### What is needed
Search the entries for the word "that". Copy each line in which it is found.

**** Given records

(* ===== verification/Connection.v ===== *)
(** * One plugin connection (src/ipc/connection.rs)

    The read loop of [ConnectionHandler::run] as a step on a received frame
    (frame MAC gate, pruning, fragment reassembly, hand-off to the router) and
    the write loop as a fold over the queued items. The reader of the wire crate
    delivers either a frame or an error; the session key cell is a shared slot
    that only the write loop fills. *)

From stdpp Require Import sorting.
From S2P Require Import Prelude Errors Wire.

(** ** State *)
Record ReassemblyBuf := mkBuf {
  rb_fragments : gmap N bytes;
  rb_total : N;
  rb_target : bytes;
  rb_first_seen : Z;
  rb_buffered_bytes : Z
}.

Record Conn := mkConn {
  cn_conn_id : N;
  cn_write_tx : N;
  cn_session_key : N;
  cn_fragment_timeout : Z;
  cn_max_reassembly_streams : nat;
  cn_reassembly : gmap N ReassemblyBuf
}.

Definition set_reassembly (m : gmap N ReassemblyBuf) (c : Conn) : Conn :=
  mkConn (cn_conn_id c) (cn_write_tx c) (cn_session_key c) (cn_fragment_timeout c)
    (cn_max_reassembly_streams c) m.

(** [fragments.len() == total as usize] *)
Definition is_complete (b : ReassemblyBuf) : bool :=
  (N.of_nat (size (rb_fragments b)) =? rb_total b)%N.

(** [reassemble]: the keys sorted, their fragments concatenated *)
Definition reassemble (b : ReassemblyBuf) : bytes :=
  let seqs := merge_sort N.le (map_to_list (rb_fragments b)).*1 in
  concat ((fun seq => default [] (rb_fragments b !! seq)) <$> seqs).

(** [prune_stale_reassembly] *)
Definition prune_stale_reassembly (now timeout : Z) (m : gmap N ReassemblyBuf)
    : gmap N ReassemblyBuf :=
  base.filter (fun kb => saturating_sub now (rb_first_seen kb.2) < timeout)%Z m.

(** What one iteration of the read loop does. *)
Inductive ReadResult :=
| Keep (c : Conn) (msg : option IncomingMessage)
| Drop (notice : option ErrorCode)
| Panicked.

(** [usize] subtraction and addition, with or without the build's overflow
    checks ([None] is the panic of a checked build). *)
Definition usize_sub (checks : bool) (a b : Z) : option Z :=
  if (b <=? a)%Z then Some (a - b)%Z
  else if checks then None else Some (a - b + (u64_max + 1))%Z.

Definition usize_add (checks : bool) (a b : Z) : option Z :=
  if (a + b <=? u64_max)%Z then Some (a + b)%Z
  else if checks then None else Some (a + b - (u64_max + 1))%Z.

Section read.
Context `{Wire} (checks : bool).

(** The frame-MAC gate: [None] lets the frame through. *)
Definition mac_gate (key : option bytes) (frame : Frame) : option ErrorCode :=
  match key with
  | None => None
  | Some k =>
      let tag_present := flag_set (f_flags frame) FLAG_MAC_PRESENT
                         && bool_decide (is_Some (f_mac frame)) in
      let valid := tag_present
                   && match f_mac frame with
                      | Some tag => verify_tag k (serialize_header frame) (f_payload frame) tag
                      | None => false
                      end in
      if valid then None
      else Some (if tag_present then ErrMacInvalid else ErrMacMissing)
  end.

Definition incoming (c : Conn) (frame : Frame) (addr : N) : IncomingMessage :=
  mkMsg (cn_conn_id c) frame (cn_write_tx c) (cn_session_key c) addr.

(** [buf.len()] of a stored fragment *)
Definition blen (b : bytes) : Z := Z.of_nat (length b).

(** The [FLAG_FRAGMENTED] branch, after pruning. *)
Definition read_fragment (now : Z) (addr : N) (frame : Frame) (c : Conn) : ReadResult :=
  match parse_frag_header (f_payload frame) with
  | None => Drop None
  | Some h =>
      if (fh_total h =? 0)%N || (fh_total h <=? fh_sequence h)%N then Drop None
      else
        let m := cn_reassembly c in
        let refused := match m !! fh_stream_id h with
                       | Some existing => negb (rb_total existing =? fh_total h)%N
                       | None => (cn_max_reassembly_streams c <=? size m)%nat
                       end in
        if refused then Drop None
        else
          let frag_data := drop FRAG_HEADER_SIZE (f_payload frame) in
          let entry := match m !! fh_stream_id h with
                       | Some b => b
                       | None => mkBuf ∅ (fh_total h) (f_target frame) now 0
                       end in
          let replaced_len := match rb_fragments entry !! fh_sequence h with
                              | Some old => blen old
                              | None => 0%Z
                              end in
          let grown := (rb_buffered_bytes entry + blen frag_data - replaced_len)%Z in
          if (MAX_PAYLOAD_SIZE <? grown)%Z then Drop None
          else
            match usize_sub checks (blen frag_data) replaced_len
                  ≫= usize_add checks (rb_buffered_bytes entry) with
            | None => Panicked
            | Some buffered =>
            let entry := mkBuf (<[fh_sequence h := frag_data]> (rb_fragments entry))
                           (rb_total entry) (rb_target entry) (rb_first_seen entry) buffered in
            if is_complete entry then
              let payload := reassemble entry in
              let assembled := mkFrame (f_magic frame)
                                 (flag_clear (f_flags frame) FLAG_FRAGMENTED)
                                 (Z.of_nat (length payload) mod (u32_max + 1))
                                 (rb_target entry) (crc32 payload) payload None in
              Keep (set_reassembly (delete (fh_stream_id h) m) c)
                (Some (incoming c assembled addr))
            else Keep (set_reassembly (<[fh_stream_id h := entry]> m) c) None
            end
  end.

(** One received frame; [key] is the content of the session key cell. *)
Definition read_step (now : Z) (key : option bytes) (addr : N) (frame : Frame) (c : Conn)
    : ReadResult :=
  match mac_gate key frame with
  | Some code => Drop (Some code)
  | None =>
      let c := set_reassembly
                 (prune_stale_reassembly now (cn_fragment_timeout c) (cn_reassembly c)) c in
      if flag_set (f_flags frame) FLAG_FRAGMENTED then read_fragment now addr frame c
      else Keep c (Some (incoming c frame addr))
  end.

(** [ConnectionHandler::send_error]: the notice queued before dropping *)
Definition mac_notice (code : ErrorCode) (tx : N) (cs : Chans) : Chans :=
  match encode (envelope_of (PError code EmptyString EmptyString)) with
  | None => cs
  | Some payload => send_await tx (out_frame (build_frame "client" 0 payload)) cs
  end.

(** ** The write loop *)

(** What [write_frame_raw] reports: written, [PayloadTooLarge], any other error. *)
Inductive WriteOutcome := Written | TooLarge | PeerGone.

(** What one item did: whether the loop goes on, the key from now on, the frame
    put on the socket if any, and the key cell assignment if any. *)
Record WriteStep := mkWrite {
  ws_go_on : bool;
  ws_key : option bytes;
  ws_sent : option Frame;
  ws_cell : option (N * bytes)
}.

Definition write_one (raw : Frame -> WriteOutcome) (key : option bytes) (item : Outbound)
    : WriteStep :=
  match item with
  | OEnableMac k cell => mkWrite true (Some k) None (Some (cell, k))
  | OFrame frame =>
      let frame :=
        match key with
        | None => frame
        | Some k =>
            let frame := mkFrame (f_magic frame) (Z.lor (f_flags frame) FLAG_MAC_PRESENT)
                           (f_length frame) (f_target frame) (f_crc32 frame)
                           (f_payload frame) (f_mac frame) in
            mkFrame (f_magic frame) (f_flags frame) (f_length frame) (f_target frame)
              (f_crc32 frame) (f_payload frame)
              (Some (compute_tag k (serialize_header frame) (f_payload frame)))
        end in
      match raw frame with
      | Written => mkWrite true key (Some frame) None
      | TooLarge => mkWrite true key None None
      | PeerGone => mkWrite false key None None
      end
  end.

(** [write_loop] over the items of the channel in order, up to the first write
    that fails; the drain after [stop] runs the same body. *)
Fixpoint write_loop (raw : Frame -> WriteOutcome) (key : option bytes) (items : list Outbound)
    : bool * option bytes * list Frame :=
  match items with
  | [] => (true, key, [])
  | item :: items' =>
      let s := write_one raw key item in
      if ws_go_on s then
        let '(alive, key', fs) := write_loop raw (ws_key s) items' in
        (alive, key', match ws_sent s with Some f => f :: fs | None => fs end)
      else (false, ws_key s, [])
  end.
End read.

********

### Output below
    that only the write loop fills. *)
    that fails; the drain after [stop] runs the same body. *)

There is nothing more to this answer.